Stored data entries:
++++

Lemma Sequences_Reserve_keeps res : keeps (Sequences_Reserve res).
Proof.
  unfold Sequences_Reserve, fmtTime, require_rows. tx_steps.
  - apply update_unique_keeps. intros l (Hi & Hs & Hw) Hu. split_and!; idx.
    apply uniq_update_one; [| |done].
    + intros i j r1 r2 H1 H2 [E1 _]%andb_true_iff [E2 _]%andb_true_iff.
      apply Z.eqb_eq in E1, E2. rewrite (Hi _ _ H1) in E1. rewrite (Hi _ _ H2) in E2. lia.
    + intros t r k Ht Hpt Hr Hpr Hk Hk'. specialize (Hu t r Ht Hr Hpt Hpr).
      simpl in Hu. unfold hits in Hu. rewrite Hk, Hk' in Hu. by apply bool_decide_eq_false in Hu.
  - apply insert_keeps. intros l (Hi & Hs & Hw) r Hc. split_and!; idx.
Qed.
Lemma Watch_Upsert_keeps w : keeps (Watch_Upsert w).
Proof.
  unfold Watch_Upsert. tx_steps. apply upsert_keeps.
  - intros l. apply uniq_map. intros r k _. unfold watched_at.
    repeat case_bool_decide; simpl; congruence.
  - intros l Hl Hc. apply uniq_app; [done|]. apply hits_false. intros r k Hr [= <-] [= E1 E2].
    apply not_true_iff_false in Hc. apply Hc, existsb_exists. exists r.
    rewrite <-list_elem_of_In. split; [done|]. unfold watched_at.
    by rewrite !bool_decide_eq_true_2 by done.
Qed.
Lemma Watch_SetActive_keeps c a b : keeps (Watch_SetActive c a b).
Proof. unfold Watch_SetActive, require_rows. tx_steps. apply update_keeps. intros l Hl. idx. Qed.
Lemma getControls_keeps c : keeps (Controls_Get c).
Proof. unfold Controls_Get, getControls. tx_steps. Qed.
(* ===== verification/Hash.v ===== *)
(** * Hash: SHA-256 and hexadecimal

    The parts of Go's [crypto/sha256] and [encoding/hex] the kit uses: a
    transaction hash is the upper-case hexadecimal SHA-256 of the signed bytes
    ([tx.Assemble], [sequences.RebroadcastPersisted], the scanner).  32-bit
    words are [Z] reduced modulo [2^32]. *)

From stdpp Require Import base list strings.
From Stdlib Require Import ZArith Lia Ascii String Strings.Byte.
From S2P Require Import Prelude Storage.

Open Scope Z_scope.

Module Hash.

Definition w32 (x : Z) : Z := x mod 2 ^ 32.
Definition rotr (n x : Z) : Z :=
  Z.lor (Z.shiftr x n) (w32 (Z.shiftl x (32 - n))).
Definition add32 (x y : Z) : Z := w32 (x + y).

Definition byte_val (b : byte) : Z := Z.of_N (Byte.to_N b).
Definition val_byte (n : Z) : byte :=
  match Byte.of_N (Z.to_N (n mod 256)) with Some b => b | None => x00 end.

(** FIPS 180-4 section 4.2.2 and 5.3.3: the constants are the first 32 bits of
    the fractional parts of the cube (square) roots of the first primes. *)
Definition is_prime (n : Z) : bool :=
  forallb (fun d => negb (n mod (Z.of_nat d + 2) =? 0)) (seq 0 (Z.to_nat n - 2)).
Definition primes (k : nat) : list Z :=
  firstn k (List.filter is_prime (map (fun i => Z.of_nat i + 2) (seq 0 310))).

(** The largest [r] below [2^n] above [acc] with [r^3 <= v], bit by bit. *)
Fixpoint cube_root (n : nat) (acc v : Z) : Z :=
  match n with
  | O => acc
  | S n' => let r := acc + 2 ^ Z.of_nat n' in
            cube_root n' (if r ^ 3 <=? v then r else acc) v
  end.

Definition K : list Z := Eval vm_compute in
  map (fun p => w32 (cube_root 36 0 (p * 2 ^ 96))) (primes 64).
Definition H0 : list Z := Eval vm_compute in map (fun p => w32 (Z.sqrt (p * 2 ^ 64))) (primes 8).

(** Big-endian bytes of an [n]-byte word. *)
Fixpoint be_bytes (n : nat) (v : Z) : list byte :=
  match n with
  | O => []
  | S n' => be_bytes n' (v / 256) ++ [val_byte v]
  end.

(** Padding to a multiple of 64 bytes with the bit length at the end. *)
Definition pad (m : bytes) : bytes :=
  let l := Z.of_nat (List.length m) in
  m ++ [x80] ++ repeat x00 (Z.to_nat ((55 - l) mod 64)) ++ be_bytes 8 (8 * l).

(** The first [n] big-endian 32-bit words of the bytes. *)
Fixpoint words (n : nat) (m : bytes) : list Z :=
  match n, m with
  | S n', a :: b :: c :: d :: m' =>
      (byte_val a * 2 ^ 24 + byte_val b * 2 ^ 16 + byte_val c * 2 ^ 8 + byte_val d) :: words n' m'
  | _, _ => []
  end.

Definition s0 (x : Z) : Z := Z.lxor (Z.lxor (rotr 7 x) (rotr 18 x)) (Z.shiftr x 3).
Definition s1 (x : Z) : Z := Z.lxor (Z.lxor (rotr 17 x) (rotr 19 x)) (Z.shiftr x 10).
Definition S0 (x : Z) : Z := Z.lxor (Z.lxor (rotr 2 x) (rotr 13 x)) (rotr 22 x).
Definition S1 (x : Z) : Z := Z.lxor (Z.lxor (rotr 6 x) (rotr 11 x)) (rotr 25 x).
Definition ch (e f g : Z) : Z := Z.lxor (Z.land e f) (Z.land (Z.lxor e 0xffffffff) g).
Definition maj (a b c : Z) : Z := Z.lxor (Z.lxor (Z.land a b) (Z.land a c)) (Z.land b c).

(** The message schedule, newest word first. *)
Fixpoint schedule (n : nat) (w : list Z) : list Z :=
  match n with
  | O => w
  | S n' =>
      let next := add32 (add32 (s1 (nth 1 w 0)) (nth 6 w 0)) (add32 (s0 (nth 14 w 0)) (nth 15 w 0)) in
      schedule n' (next :: w)
  end.

Definition round (st : list Z) (kw : Z * Z) : list Z :=
  match st with
  | [a; b; c; d; e; f; g; h] =>
      let t1 := add32 (add32 h (S1 e)) (add32 (ch e f g) (add32 (fst kw) (snd kw))) in
      let t2 := add32 (S0 a) (maj a b c) in
      [add32 t1 t2; a; b; c; add32 d t1; e; f; g]
  | _ => st
  end.

Definition block (st : list Z) (m : bytes) : list Z :=
  let w := rev (schedule 48 (rev (words 16 m))) in
  zip_with add32 st (fold_left round (zip K w) st).

Fixpoint blocks (n : nat) (st : list Z) (m : bytes) : list Z :=
  match n with
  | O => st
  | S n' => blocks n' (block st m) (drop 64 m)
  end.

(** [sha256.Sum256]. *)
Definition Sum256 (m : bytes) : bytes :=
  let p := pad m in
  List.concat (map (be_bytes 4) (blocks (Nat.div (List.length p) 64) H0 p)).

Definition hex_digit (n : Z) : ascii :=
  if n <? 10 then Ascii.ascii_of_N (Z.to_N (48 + n)) else Ascii.ascii_of_N (Z.to_N (55 + n)).

(** [strings.ToUpper(hex.EncodeToString(b))]. *)
Fixpoint HexUpper (b : bytes) : string :=
  match b with
  | [] => EmptyString
  | x :: b' => String (hex_digit (byte_val x / 16)) (String (hex_digit (byte_val x mod 16)) (HexUpper b'))
  end.

(** The transaction hash of signed bytes. *)
Definition TxHash (signed : bytes) : string := HexUpper (Sum256 signed).

Example sum256_abc :
  HexUpper (Sum256 [x61; x62; x63]) =
  "BA7816BF8F01CFEA414140DE5DAE2223B00361A396177A9CB410FF61F20015AD"%string.
Proof. vm_compute. reflexivity. Qed.
Example sum256_empty :
  HexUpper (Sum256 []) = "E3B0C44298FC1C149AFBF4C8996FB92427AE41E4649B934CA495991B7852B855"%string.
Proof. vm_compute. reflexivity. Qed.

Lemma be_bytes_length n v : List.length (be_bytes n v) = n.
Proof. revert v. induction n; intros v; simpl; [done|]. rewrite length_app, IHn. simpl. lia. Qed.

Lemma HexUpper_length b : String.length (HexUpper b) = (2 * List.length b)%nat.
Proof. induction b as [|x b IH]; [done|]. simpl. rewrite IH. lia. Qed.

Lemma HexUpper_nonempty x b : HexUpper (x :: b) <> EmptyString.
Proof. done. Qed.

End Hash.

++++

The response must hold only the lines above from the line with "rewrite <-list_elem_of_In. split;" through the line with "(* ===== verification/Hash.v ===== *)", each copied exactly, both ends kept.

**FINISHED TASK**.
    rewrite <-list_elem_of_In. split; [done|]. unfold watched_at.
    by rewrite !bool_decide_eq_true_2 by done.
Qed.
Lemma Watch_SetActive_keeps c a b : keeps (Watch_SetActive c a b).
Proof. unfold Watch_SetActive, require_rows. tx_steps. apply update_keeps. intros l Hl. idx. Qed.
Lemma getControls_keeps c : keeps (Controls_Get c).
Proof. unfold Controls_Get, getControls. tx_steps. Qed.
(* ===== verification/Hash.v ===== *)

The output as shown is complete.